Saved entries:

(** What a successful run of the field loop has attached: every name
    has its cell, and a cell that was there is kept. *)
Lemma attached_fields_present names : forall (o0 fields : Row P) w w',
  foldM (fun o n => tryCatch (attachField P o n) (onAttachError P n))
        o0 names w = (Ok fields, w') ->
  (forall n, In n names -> is_Some (fields !! n))
  /\ (forall k c, o0 !! k = Some c -> fields !! k = Some c).
Proof.
  induction names as [| n names IH]; intros o0 fields w w' H.
  - simpl in H. inversion H; subst. split; [now intros n [] | auto].
  - simpl in H. apply bind_ok_inv in H as (o1 & w1 & Hstep & Hrest).
    apply tryCatch_ok in Hstep; [| apply onAttachError_never_ok].
    destruct (IH _ _ _ _ Hrest) as (Hin & Hmono).
    assert (Hkept : forall k c, o0 !! k = Some c -> o1 !! k = Some c).
    { apply attachField_ok in Hstep as [(c & Hnew & ->) | [_ ->]]; [| auto].
      intros k c' Hk. unfold Row in *. rewrite lookup_insert_ne; [exact Hk |].
      intros ->. congruence. }
    assert (Hn : is_Some (o1 !! n)).
    { apply attachField_ok in Hstep as [(c & Hnew & ->) | [Hn ->]]; [| exact Hn].
      unfold Row. rewrite lookup_insert_eq. now eexists. }
    split.
    + intros m [<- | Hm]; [| now apply Hin].
      destruct Hn as [c Hc]. exists c. now apply Hmono.
    + intros k c Hk. apply Hmono. now apply Hkept.
Qed.

(** When every field is attached as an accessor, a successful run of
    the field loop was given distinct names. *)
Lemma attached_fields_distinct names :
  (forall n, In n names -> forall (o o' : Row P) w w',
     attachField P o n w = (Ok o', w') ->
     exists d, o !! n = None /\ o' = <[n := CAccessor d]> o) ->
  forall (o0 fields : Row P) w w',
  foldM (fun o n => tryCatch (attachField P o n) (onAttachError P n))
        o0 names w = (Ok fields, w') ->
  NoDup names
  /\ (forall n, In n names ->
        o0 !! n = None /\ exists d, fields !! n = Some (CAccessor d)).
Proof.
  induction names as [| n names IH]; intros Hacc o0 fields w w' H.
  - split; [apply NoDup_nil_2 | now intros n []].
  - simpl in H. apply bind_ok_inv in H as (o1 & w1 & Hstep & Hrest).
    apply tryCatch_ok in Hstep; [| apply onAttachError_never_ok].
    destruct (Hacc n (or_introl eq_refl) _ _ _ _ Hstep) as (d & Hnew & ->).
    destruct (IH (fun m Hm => Hacc m (or_intror Hm)) _ _ _ _ Hrest) as (Hnd & Hin).
    destruct (attached_fields_present _ _ _ _ _ Hrest) as [_ Hmono].
    split.
    + apply NoDup_cons. split; [| exact Hnd].
      intros Hmem. apply list_elem_of_In in Hmem.
      destruct (Hin n Hmem) as [Habs _].
      unfold Row in Habs. now rewrite lookup_insert_eq in Habs.
    + intros m [<- | Hm].
      * split; [exact Hnew |]. exists d. apply Hmono.
        unfold Row. apply lookup_insert_eq.
      * destruct (Hin m Hm) as [Hnone Hsome]. split; [| exact Hsome].
        destruct (decide (n = m)) as [-> | Hne]; unfold Row in Hnone.
        -- now rewrite lookup_insert_eq in Hnone.
        -- now rewrite lookup_insert_ne in Hnone.
Qed.
(** * dbquery: querying the LSST DM simulation galaxy catalog

    A shallow embedding of [dbquery.py].  The script parses its command
    line, opens the output file, checks the RA/DEC window, builds the
    column list and the stored-procedure call, writes the header, runs
    the query and, for each row, replaces SQL NULLs, clips the row
    against the window and prints it.

    Numbers are IEEE binary64 values, as Python's [float] is; integer
    cells such as [galtileid] and the default [-1] of [--null-sub] are
    carried as the float of the same value.  What the Python runtime and
    the C library supply (the text of a float, the [%f] conversion, the
    power operator) is taken as a parameter of the development.

    A row is the mapping the script uses it as: read by column name,
    compared with [None], assigned in place.  The answers of the file
    system and of the database are inputs of a run.  Writing to the
    opened file, [session.close()] and [engine.dispose()] are taken not
    to fail, and so are the constructors that touch nothing outside the
    process ([sessionmaker], [scoped_session], [MetaData], whose value
    the script never uses).

    Effects are recorded as a trace of events, threaded with the locals
    of [main] through a state and exception monad. *)

From Stdlib Require Import String Ascii List ZArith Floats Bool Lia DecimalString.
From stdpp Require Import gmap strings.
Import ListNotations.

Local Open Scope string_scope.
Local Open Scope list_scope.

(** ** Python string operations used by the script *)

Module PyStr.

(** [p % t] for a pattern holding one [%s] conversion. *)
Fixpoint format_s (p t : string) : string :=
  match p with
  | String "%" (String "s" rest) => t +:+ rest
  | String c rest => String c (format_s rest t)
  | EmptyString => EmptyString
  end.

(** [sep.join(l)]. *)
Definition join (sep : string) (l : list string) : string :=
  String.concat sep l.

(** Iterating over a string yields its one-character substrings. *)
Fixpoint chars (s : string) : list string :=
  match s with
  | EmptyString => []
  | String c rest => String c EmptyString :: chars rest
  end.

(** [s.split(sep)] for a one-character separator: always at least one
    field, empty fields kept. *)
Fixpoint split (sep : ascii) (s : string) : list string :=
  match s with
  | EmptyString => [EmptyString]
  | String c rest =>
      if Ascii.eqb c sep then EmptyString :: split sep rest
      else match split sep rest with
           | field :: fields => String c field :: fields
           | [] => [String c EmptyString]
           end
  end.

(** [s.replace(old, new)] for a non-empty [old]: every non-overlapping
    occurrence, scanning from the left.  [skip] counts the characters of
    a matched occurrence that are still to be dropped. *)
Fixpoint replace_from (old new : string) (skip : nat) (s : string) : string :=
  match s with
  | EmptyString => EmptyString
  | String c rest =>
      match skip with
      | S k => replace_from old new k rest
      | O =>
          if String.prefix old s
          then new +:+ replace_from old new (String.length old - 1) rest
          else String c (replace_from old new 0 rest)
      end
  end.

Definition replace (old new s : string) : string := replace_from old new 0 s.

End PyStr.

(** ** The column builder *)

(** The nested function [addColumns] of [main]. *)
Definition addColumns (patterns types : list string) : string :=
  fold_left
    (fun text p => text +:+ "," +:+ PyStr.join "," (map (fun t => PyStr.format_s p t) types))
    patterns "".

Definition columns : string :=
  "galtileid,ra,dec,redshift"
  +:+ addColumns ["fluxnorm_%s"] ["bulge"; "disk"; "agn"]
  +:+ addColumns ["a_%s"; "b_%s"] ["b"; "d"]
  +:+ addColumns ["pa_%s"] ["bulge"; "disk"]
  +:+ addColumns ["%s_ab"] (PyStr.chars "ugrizy").

Definition column_names : string := PyStr.replace "galtileid," "" columns.

Definition clist : list string := PyStr.split "," columns.

Definition header : string := PyStr.join " " clist.


(** ** Command line, rows, the outside world *)

(** The namespace returned by [parser.parse_args()]. *)
Record args := mkArgs {
  verbose : bool;
  output : string;
  dec_min : float;
  dec_max : float;
  ra_min : float;
  ra_max : float;
  null_sub : float
}.

Definition default_args : args :=
  {| verbose := false; output := "gcat.dat";
     dec_min := (-0.5)%float; dec_max := 0.5%float;
     ra_min := 0%float; ra_max := 1%float;
     null_sub := (-1)%float |}.

(** A result row: column name to value, [None] for SQL NULL.  A column
    the row does not have is absent from the map. *)
Abbreviation row := (gmap string (option float)).

(** What the interpreter and the C library provide. *)
Record runtime := mkRuntime {
  str : float -> string;                    (* [str(x)] *)
  fmt_f : float -> string;                  (* ['%f' % x] *)
  float_pow : float -> Z -> option float    (* [x ** n]; [None]: OverflowError *)
}.

(** What the file system and the database answer. *)
Record world := mkWorld {
  open_ok : string -> bool;                 (* [open(path, 'w')] succeeds *)
  create_engine_ok : bool;                  (* [url.URL] and [create_engine] succeed *)
  fetchall : string -> option (list row)    (* [session.execute(q).fetchall()];
                                               [None]: connection, login or SQL failure *)
}.

(** Text printed on standard output, by print statement. *)
Inductive message :=
| MsgCannotOpen (path : string)
| MsgIOError
| MsgInvalidWindow (RAmin RAmax DECmin DECmax : float)
| MsgUsingQuery (q : string)
| MsgDumped (n : nat) (path : string)
| MsgReplacedNulls (sub : float) (counts : gmap string nat)
| MsgClipped (n : nat).

Inductive event :=
| EvOpen (path : string)         (* output file created or truncated *)
| EvOpenFailed (path : string)
| EvPrint (m : message)
| EvWrite (line : string)        (* [print(line, file=f)] *)
| EvCreateEngine
| EvCreateSession
| EvExecute (q : string)
| EvSessionClose
| EvEngineDispose
| EvClose.                       (* [f.close()] *)

Inductive exn :=
| OverflowError
| KeyError (key : string)
| TypeError
| UnboundLocalError (name : string)
| EngineError
| ExecuteError.

(** ** Effects: a state and exception monad over the locals of [main] *)

Record state := mkState {
  trace : list event;            (* effects so far, oldest first *)
  engine : bool;                 (* the local [engine] is bound *)
  session : bool;                (* the local [session] is bound *)
  nulls : gmap string nat;
  clipCount : nat;
  nrows : nat
}.

Definition init_state : state :=
  {| trace := []; engine := false; session := false;
     nulls := ∅; clipCount := 0; nrows := 0 |}.

Definition M (A : Type) : Type := state -> state * (exn + A).

Definition ret {A} (x : A) : M A := fun s => (s, inr x).

Definition raise {A} (e : exn) : M A := fun s => (s, inl e).

Definition bind {A B} (m : M A) (k : A -> M B) : M B :=
  fun s =>
    match m s with
    | (s1, inl e) => (s1, inl e)
    | (s1, inr x) => k x s1
    end.

Declare Scope py_scope.
Delimit Scope py_scope with py.
Notation "x <- m ;; k" := (bind m (fun x => k))
  (at level 100, m at next level, right associativity) : py_scope.
Notation "m ;; k" := (bind m (fun _ => k))
  (at level 100, right associativity) : py_scope.

(** [try: body finally: fin]: [fin] runs on both exits of [body]; an
    exception raised by [fin] replaces the outcome of [body]. *)
Definition try_finally {A} (body : M A) (fin : M unit) : M A :=
  fun s =>
    match body s with
    | (s1, r) =>
        match fin s1 with
        | (s2, inl e) => (s2, inl e)
        | (s2, inr _) => (s2, r)
        end
    end.

Definition emit (e : event) : M unit :=
  fun s => (mkState (trace s ++ [e]) (engine s) (session s) (nulls s) (clipCount s) (nrows s), inr tt).

Definition print (m : message) : M unit := emit (EvPrint m).

Definition when (b : bool) (m : M unit) : M unit := if b then m else ret tt.

Fixpoint for_each {A} (l : list A) (body : A -> M unit) : M unit :=
  match l with
  | [] => ret tt
  | x :: l' => (body x ;; for_each l' body)%py
  end.

Fixpoint collect {A B} (f : A -> M B) (l : list A) : M (list B) :=
  match l with
  | [] => ret []
  | x :: l' => (y <- f x ;; ys <- collect f l' ;; ret (y :: ys))%py
  end.

Definition modify (f : state -> state) : M unit := fun s => (f s, inr tt).

Definition get {A} (f : state -> A) : M A := fun s => (s, inr (f s)).

Definition set_engine (b : bool) (s : state) : state :=
  mkState (trace s) b (session s) (nulls s) (clipCount s) (nrows s).
Definition set_session (b : bool) (s : state) : state :=
  mkState (trace s) (engine s) b (nulls s) (clipCount s) (nrows s).
Definition set_nulls (m : gmap string nat) (s : state) : state :=
  mkState (trace s) (engine s) (session s) m (clipCount s) (nrows s).
Definition set_clipCount (n : nat) (s : state) : state :=
  mkState (trace s) (engine s) (session s) (nulls s) n (nrows s).
Definition set_nrows (n : nat) (s : state) : state :=
  mkState (trace s) (engine s) (session s) (nulls s) (clipCount s) n.

(** Truth value of a dict: it has an entry. *)
Definition nonempty (m : gmap string nat) : bool := negb (bool_decide (m = ∅)).

(** ** The program *)

Inductive fmt_arg :=
| FloatArg (x : float)
| StrArg (t : string).

Section Program.

Variable rt : runtime.
Variable w : world.

(** [p % (arg, ...)] for patterns made of text, [%f] and [%s]; [None]
    is Python's TypeError (too few arguments, or a string where a
    number is required). *)
Fixpoint format (p : string) (l : list fmt_arg) : option string :=
  match p with
  | String "%" (String "f" rest) =>
      match l with
      | FloatArg x :: l' => option_map (fun t => fmt_f rt x +:+ t) (format rest l')
      | _ => None
      end
  | String "%" (String "s" rest) =>
      match l with
      | StrArg t :: l' => option_map (fun u => t +:+ u) (format rest l')
      | FloatArg x :: l' => option_map (fun u => str rt x +:+ u) (format rest l')
      | [] => None
      end
  | String c rest => option_map (String c) (format rest l)
  | EmptyString => match l with [] => Some EmptyString | _ => None end
  end.

Definition lift {A} (e : exn) (o : option A) : M A :=
  match o with
  | Some x => ret x
  | None => raise e
  end.

(** [row[col]]. *)
Definition getitem (r : row) (col : string) : M (option float) :=
  lift (KeyError col) (r !! col).

(** A cell used as a number; a NULL left in place is a TypeError. *)
Definition number (v : option float) : M float := lift TypeError v.

(** [str(row[col])]. *)
Definition str_cell (v : option float) : string :=
  match v with
  | Some x => str rt x
  | None => "None"
  end.

(** [if col not in nulls: nulls[col] = 0] then [nulls[col] += 1]. *)
Definition count_null (col : string) : M unit :=
  (known <- get (fun s => bool_decide (is_Some (nulls s !! col))) ;;
   when (negb known) (modify (fun s => set_nulls (<[col := 0]> (nulls s)) s)) ;;
   n <- (fun s => lift (KeyError col) (nulls s !! col) s) ;;
   modify (fun s => set_nulls (<[col := n + 1]> (nulls s)) s))%py.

• _Work to complete_
Reply with nothing but a number: how many lines of the entries above contain the string "unfold"?

• _Solution for this task_
5